[[ RECORD SET open ]]

(* ===== verification/InternalNames.v ===== *)
(** The names of the server's own entries inside the shared tree
    ([src/src/server/internal_names.rs]): upload stages, readiness probes,
    deletion trash and quarantine.

    SHA-256 and [OsStr::to_string_lossy] are parameters: the theorems need of
    the first only that a digest has 32 bytes and of the second nothing. *)

From S2P Require Import Prelude Bytes StdPath Utils UuidText.
From stdpp Require Import base numbers list strings.
From Stdlib Require Import Ascii.

Local Open Scope Z_scope.

Definition UPLOAD_TEMP_PREFIX : bytes := bs ".dufs-upload-".
Definition UPLOAD_TEMP_SUFFIX : bytes := bs ".part".
Definition UPLOAD_STAGE_DIRECTORY : bytes := bs ".dufs-upload-stages".
Definition READINESS_PREFIX : bytes := bs ".dufs-readiness-".
Definition READINESS_SUFFIX : bytes := bs ".probe".
Definition DELETE_TRASH_PREFIX : bytes := bs ".dufs-upload-delete-".
Definition DELETE_TRASH_SUFFIX : bytes := bs ".trash".
Definition QUARANTINE_PREFIX : bytes := bs ".dufs-quarantine-".
Definition QUARANTINE_SUFFIX : bytes := bs ".hold".

(** [str::get(a..b)]: [None] out of range or inside a character. *)
Definition is_char_boundary (s : bytes) (n : nat) : bool :=
  match s !! n with
  | Some c => negb (in_range 128 191 (byte_val c))
  | None => Nat.eqb n (length s)
  end.
Definition str_get (s : bytes) (a b : nat) : option bytes :=
  if is_char_boundary s a && is_char_boundary s b && (a <=? b)%nat
  then Some (take (b - a) (drop a s)) else None.

Inductive InternalEntryName := StageDirectory | Readiness | DeleteTrash | Quarantine.

#[export] Instance InternalEntryName_eq_dec : EqDecision InternalEntryName.
Proof. solve_decision. Defined.

Section names.
Context `{UuidLib}.

Definition upload_stage_name (target_tag upload_id : bytes) : bytes :=
  UPLOAD_TEMP_PREFIX ++ target_tag ++ [minus_byte] ++ uuid_to_string upload_id ++ UPLOAD_TEMP_SUFFIX.
Definition upload_readiness_probe_name (upload_id : bytes) : bytes :=
  READINESS_PREFIX ++ uuid_to_string upload_id ++ READINESS_SUFFIX.
Definition delete_trash_name (trash_id : bytes) : bytes :=
  DELETE_TRASH_PREFIX ++ uuid_to_string trash_id ++ DELETE_TRASH_SUFFIX.
Definition quarantine_name (quarantine_id : bytes) : bytes :=
  QUARANTINE_PREFIX ++ uuid_to_string quarantine_id ++ QUARANTINE_SUFFIX.

Definition is_canonical_uuid (value : bytes) : bool :=
  match uuid_parse_str value with
  | Some uuid => beqb (uuid_to_string uuid) value
  | None => false
  end.

(** [strip_prefix], [strip_suffix] and a test of what is between. *)
Definition is_enclosed (prefix suffix : bytes) (test : bytes -> bool) (file_name : bytes) : bool :=
  match str_strip_prefix prefix file_name with
  | Some value => match str_strip_suffix suffix value with
                  | Some value => test value
                  | None => false
                  end
  | None => false
  end.

Definition is_readiness_name : bytes -> bool :=
  is_enclosed READINESS_PREFIX READINESS_SUFFIX is_canonical_uuid.
Definition is_delete_trash_name : bytes -> bool :=
  is_enclosed DELETE_TRASH_PREFIX DELETE_TRASH_SUFFIX is_canonical_uuid.
Definition is_quarantine_name : bytes -> bool :=
  is_enclosed QUARANTINE_PREFIX QUARANTINE_SUFFIX is_canonical_uuid.

Definition stage_value_ok (value : bytes) : bool :=
  match str_get value 0 64 with
  | None => false
  | Some target_tag =>
      if negb (forallb (λ byte, is_ascii_digit byte || is_lower_af byte) target_tag) then false
      else match str_get value 64 65 with
           | Some sep => beqb sep [minus_byte]
           | None => false
           end &&
           match str_get value 65 (length value) with
           | Some uuid => is_canonical_uuid uuid
           | None => false
           end
  end.
Definition is_upload_stage_name : bytes -> bool :=
  is_enclosed UPLOAD_TEMP_PREFIX UPLOAD_TEMP_SUFFIX stage_value_ok.

Definition classify_internal_name (file_name : bytes) : option InternalEntryName :=
  if beqb file_name UPLOAD_STAGE_DIRECTORY then Some StageDirectory
  else if is_quarantine_name file_name then Some Quarantine
  else if is_delete_trash_name file_name then Some DeleteTrash
  else if is_readiness_name file_name then Some Readiness
  else None.

Definition is_internal_name (file_name : bytes) : bool :=
  match classify_internal_name file_name with Some _ => true | None => false end.

Definition upload_stage_directory (path : bytes) : option bytes :=
  directory ← path_parent path;
  name ← path_file_name directory;
  if is_utf8 name && beqb name UPLOAD_STAGE_DIRECTORY then Some directory else None.

Section stages.
Context (sha256 : bytes -> bytes) (to_string_lossy : bytes -> bytes).

Definition upload_temp_path (path upload_id : bytes) : result string bytes :=
  parent ← ok_or (path_parent path) "Upload target has no parent directory"%string;
  file_name ← ok_or (path_file_name path) "Upload target has no file name"%string;
  let target_tag := encode_hex (sha256 (to_string_lossy file_name)) in
  Ok (path_push (path_push parent UPLOAD_STAGE_DIRECTORY) (upload_stage_name target_tag upload_id)).

Definition is_upload_temp_path (target upload_id stage : bytes) : result string bool :=
  path ← upload_temp_path target upload_id;
  Ok (path_eqb path stage).
End stages.
End names.

(** ** Facts *)

Section facts.
Context `{UuidLaws}.

Lemma is_canonical_uuid_spec s :
  is_canonical_uuid s = true <-> exists id, blen id = 16 /\ s = uuid_to_string id.
Proof.
  unfold is_canonical_uuid. split.
  - destruct (uuid_parse_str s) as [id|] eqn:E; [|done]. intros Hs%beqb_true. exists id.
    split; [by eapply uuid_parse_length|done].
  - intros (id & Hid & ->). rewrite uuid_roundtrip by done. apply beqb_refl.
Qed.

Lemma is_enclosed_spec p q test s :
  is_enclosed p q test s = true <-> exists v, s = p ++ v ++ q /\ test v = true.
Proof.
  unfold is_enclosed. split.
  - destruct (str_strip_prefix p s) as [v|] eqn:Ep; [|done].
    destruct (str_strip_suffix q v) as [u|] eqn:Eq; [|done].
    apply str_strip_prefix_Some in Ep. apply str_strip_suffix_Some in Eq. intros Ht. subst. eauto.
  - intros (v & -> & Ht).
    rewrite (proj2 (str_strip_prefix_Some p (p ++ v ++ q) (v ++ q))) by done.
    by rewrite (proj2 (str_strip_suffix_Some q (v ++ q) v)).
Qed.

Lemma enclosed_uuid_spec p q s :
  is_enclosed p q is_canonical_uuid s = true <->
  exists id, blen id = 16 /\ s = p ++ uuid_to_string id ++ q.
Proof.
  rewrite is_enclosed_spec. setoid_rewrite is_canonical_uuid_spec. naive_solver.
Qed.

Lemma uuid_length id : blen id = 16 -> length (uuid_to_string id) = 36%nat.
Proof.
  intros Hid. pose proof (uuid_text id Hid) as Ht. unfold uuid_text_ok in Ht.
  apply andb_true_iff in Ht as [Hl%Z.eqb_eq _]. unfold blen in Hl. lia.
Qed.

Lemma uuid_inj id id' : blen id = 16 -> blen id' = 16 -> uuid_to_string id = uuid_to_string id' -> id = id'.
Proof.
  intros H1 H2 E. pose proof (uuid_roundtrip id H1) as E1. rewrite E, uuid_roundtrip in E1 by done.
  by injection E1.
Qed.

(** ** Stage names *)

Lemma is_char_boundary_le s n : is_char_boundary s n = true -> (n <= length s)%nat.
Proof.
  unfold is_char_boundary. destruct (s !! n) eqn:E.
  - intros _. apply lookup_lt_Some in E. lia.
  - intros H1%Nat.eqb_eq. lia.
Qed.

(** No byte of a canonical UUID or of a lowercase hexadecimal tag continues a
    character. *)
Lemma is_char_boundary_ascii s n c : s !! n = Some c -> byte_val c < 128 -> is_char_boundary s n = true.
Proof.
  intros Hs Hc. unfold is_char_boundary. rewrite Hs. apply negb_true_iff, in_range_false. by left.
Qed.

Lemma lower_hex_ascii c : is_lower_hex c = true -> byte_val c < 128.
Proof.
  unfold is_lower_hex, is_ascii_digit, is_lower_af. rewrite orb_true_iff, !in_range_true. lia.
Qed.

Lemma uuid_head id : blen id = 16 -> exists c u, uuid_to_string id = c :: u /\ byte_val c < 128.
Proof.
  intros Hid. pose proof (uuid_text id Hid) as Ht. pose proof (uuid_length id Hid) as Hl.
  destruct (uuid_to_string id) as [|c u]; [done|]. exists c, u. split; [done|].
  unfold uuid_text_ok in Ht. apply andb_true_iff in Ht as [_ Ht]. cbn in Ht.
  apply andb_true_iff in Ht as [Ht _]. apply lower_hex_ascii, Ht.
Qed.

Lemma str_get_Some s a b r :
  str_get s a b = Some r <->
  is_char_boundary s a = true /\ is_char_boundary s b = true /\ (a <= b)%nat /\ r = take (b - a) (drop a s).
Proof.
  unfold str_get. destruct (is_char_boundary s a), (is_char_boundary s b), (Nat.leb_spec a b); cbn; naive_solver lia.
Qed.

Lemma stage_value_spec v :
  stage_value_ok v = true <->
  exists tag id, length tag = 64%nat /\ Forall (λ c, is_lower_hex c = true) tag /\ blen id = 16 /\
    v = tag ++ [minus_byte] ++ uuid_to_string id.
Proof.
  unfold stage_value_ok. split.
  - destruct (str_get v 0 64) as [tag|] eqn:E1; [|done].
    destruct (forallb _ tag) eqn:Hf; cbn [negb]; [|done]. intros [H2 H3]%andb_true_iff.
    destruct (str_get v 64 65) as [sep|] eqn:E2; [|done]. apply beqb_true in H2 as ->.
    destruct (str_get v 65 (length v)) as [u|] eqn:E3; [|done].
    apply str_get_Some in E1 as (_ & B64 & _ & ->). apply str_get_Some in E2 as (_ & B65 & _ & E2).
    apply str_get_Some in E3 as (_ & _ & _ & ->). apply is_canonical_uuid_spec in H3 as (id & Hid & Hu).
    apply is_char_boundary_le in B64, B65. exists (take 64 v), id. cbn [Nat.sub] in *. rewrite drop_0 in *.
    split; [rewrite length_take; lia|]. split; [by apply forallb_Forall_true in Hf|]. split; [done|].
    rewrite <- Hu. rewrite (take_ge (drop 65 v)) by (rewrite length_drop; lia).
    change (65 - 64)%nat with 1%nat in E2.
    rewrite E2. change 65%nat with (64 + 1)%nat. rewrite <- drop_drop, take_drop. by rewrite take_drop.
  - intros (tag & id & Hl & Hf & Hid & ->). destruct (uuid_head id Hid) as (c & u & Hu & Hc).
    set (v := tag ++ [minus_byte] ++ uuid_to_string id).
    assert (is_char_boundary v 0 = true) as B0.
    { destruct tag as [|t0 tag]; [done|]. apply Forall_cons in Hf as [Ht0 _].
      by apply (is_char_boundary_ascii v 0 t0), lower_hex_ascii. }
    assert (is_char_boundary v 64 = true) as B64.
    { apply (is_char_boundary_ascii v 64 minus_byte); [|vm_compute; reflexivity].
      unfold v. by rewrite lookup_app_r, Hl by lia. }
    assert (is_char_boundary v 65 = true) as B65.
    { apply (is_char_boundary_ascii v 65 c); [|done].
      unfold v. rewrite lookup_app_r, Hl by lia. cbn. by rewrite Hu. }
    assert (is_char_boundary v (length v) = true) as Bn.
    { unfold is_char_boundary. rewrite (proj2 (lookup_ge_None v (length v))) by lia. by apply Nat.eqb_eq. }
    assert (length v = 101%nat) as Hlen by (unfold v; by rewrite !length_app, Hl, (uuid_length id Hid)).
    rewrite (proj2 (str_get_Some v 0 64 tag)).
    2:{ repeat split; [done..|lia|]. unfold v. by rewrite drop_0, take_app_length'. }
    rewrite (proj2 (forallb_Forall_true is_lower_hex tag) Hf : forallb (λ byte, _) tag = true). cbn [negb].
    rewrite (proj2 (str_get_Some v 64 65 [minus_byte])).
    2:{ repeat split; [done..|lia|]. unfold v. by rewrite drop_app_length'. }
    rewrite (proj2 (str_get_Some v 65 (length v) (uuid_to_string id))).
    2:{ repeat split; [done..|lia|]. rewrite Hlen. unfold v. rewrite app_assoc, drop_app_length'
          by (rewrite length_app, Hl; done). by rewrite take_ge by (rewrite (uuid_length id Hid); done). }
    rewrite beqb_refl. apply is_canonical_uuid_spec. eauto.
Qed.

(** ** The internal names *)

(** At most one test succeeds. *)
Lemma internal_names_disjoint s :
  (s = UPLOAD_STAGE_DIRECTORY ->
     is_quarantine_name s = false /\ is_delete_trash_name s = false /\ is_readiness_name s = false) /\
  (is_delete_trash_name s = true -> is_quarantine_name s = false) /\
  (is_readiness_name s = true -> is_quarantine_name s = false /\ is_delete_trash_name s = false).
Proof.
  split; [intros ->; done|]. split; intros (id & _ & ->)%enclosed_uuid_spec; done.
Qed.

Lemma stage_name_spec s :
  is_upload_stage_name s = true <-> exists tag id, length tag = 64%nat /\
     Forall (λ c, is_lower_hex c = true) tag /\ blen id = 16 /\ s = upload_stage_name tag id.
Proof.
  unfold is_upload_stage_name, upload_stage_name. rewrite is_enclosed_spec.
  setoid_rewrite stage_value_spec. split.
  - intros (v & -> & tag & id & ? & ? & ? & ->). exists tag, id. by rewrite <- !app_assoc.
  - intros (tag & id & ? & ? & ? & ->). exists (tag ++ [minus_byte] ++ uuid_to_string id).
    rewrite <- !app_assoc. eauto 8.
Qed.

Lemma enclosed_inj p q id id' :
  blen id = 16 -> blen id' = 16 -> p ++ uuid_to_string id ++ q = p ++ uuid_to_string id' ++ q -> id = id'.
Proof. intros H1 H2 E%app_inv_head%app_inv_tail. by apply uuid_inj. Qed.

(** The server recognises exactly its own names.  A file name is classified
    as the stage directory, a quarantine entry, a trash entry or a readiness
    probe if and only if it is the name the server generates for that purpose,
    so the four kinds are disjoint and a user's file is never taken for one;
    a name is a stage name exactly when it was generated from a 64-digit target
    tag and an upload id; and no two identifiers share a name. *)
Theorem internal_names_are_exact s :
  (classify_internal_name s = Some StageDirectory <-> s = UPLOAD_STAGE_DIRECTORY) /\
  (classify_internal_name s = Some Quarantine <-> exists id, blen id = 16 /\ s = quarantine_name id) /\
  (classify_internal_name s = Some DeleteTrash <-> exists id, blen id = 16 /\ s = delete_trash_name id) /\
  (classify_internal_name s = Some Readiness <->
     exists id, blen id = 16 /\ s = upload_readiness_probe_name id) /\
  (is_upload_stage_name s = true <-> exists tag id, length tag = 64%nat /\
     Forall (λ c, is_lower_hex c = true) tag /\ blen id = 16 /\ s = upload_stage_name tag id) /\
  (forall id id', blen id = 16 -> blen id' = 16 ->
     (quarantine_name id = quarantine_name id' \/ delete_trash_name id = delete_trash_name id' \/
      upload_readiness_probe_name id = upload_readiness_probe_name id') -> id = id').
Proof.
  destruct (internal_names_disjoint s) as (D1 & D2 & D3).
  pose proof (enclosed_uuid_spec QUARANTINE_PREFIX QUARANTINE_SUFFIX s) as Hq.
  pose proof (enclosed_uuid_spec DELETE_TRASH_PREFIX DELETE_TRASH_SUFFIX s) as Hd.
  pose proof (enclosed_uuid_spec READINESS_PREFIX READINESS_SUFFIX s) as Hr.
  unfold quarantine_name, delete_trash_name, upload_readiness_probe_name.
  rewrite <- Hq, <- Hd, <- Hr. fold (is_quarantine_name s) (is_delete_trash_name s) (is_readiness_name s).
  rewrite stage_name_spec. clear Hq Hd Hr. rewrite <- (beqb_true s UPLOAD_STAGE_DIRECTORY) in *.
  unfold classify_internal_name. revert D1 D2 D3.
  generalize (beqb s UPLOAD_STAGE_DIRECTORY) (is_quarantine_name s) (is_delete_trash_name s)
    (is_readiness_name s). intros b q d r D1 D2 D3.
  split; [|split; [|split; [|split; [|split]]]].
  1-4: destruct b, q, d, r; clear - D1 D2 D3; naive_solver.
  - done.
  - intros id id' Hid Hid' [E|[E|E]]; by apply enclosed_inj in E.
Qed.
End facts.

Lemma internal_names_are_exact_witness :
  @classify_internal_name hex_uuid
    (bs ".dufs-upload-delete-00000000-0000-0000-0000-00000000004d.trash") = Some DeleteTrash.
Proof.
  destruct (@internal_names_are_exact hex_uuid hex_uuid_laws
    (bs ".dufs-upload-delete-00000000-0000-0000-0000-00000000004d.trash")) as (_ & _ & [_ H] & _).
  apply H. exists (be_bytes 16 77). split; vm_compute; reflexivity.
Defined.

[[ RECORD SET closed ]]

*PROBLEM TO WORK ON*
Having output the line that contains "Local Open Scope Z_scope.", stop. Every line before it, back to the first line of the data, must be reproduced exactly.

*SOLUTION TO THE EXERCISE*
(* ===== verification/InternalNames.v ===== *)
(** The names of the server's own entries inside the shared tree
    ([src/src/server/internal_names.rs]): upload stages, readiness probes,
    deletion trash and quarantine.

    SHA-256 and [OsStr::to_string_lossy] are parameters: the theorems need of
    the first only that a digest has 32 bytes and of the second nothing. *)

From S2P Require Import Prelude Bytes StdPath Utils UuidText.
From stdpp Require Import base numbers list strings.
From Stdlib Require Import Ascii.

Local Open Scope Z_scope.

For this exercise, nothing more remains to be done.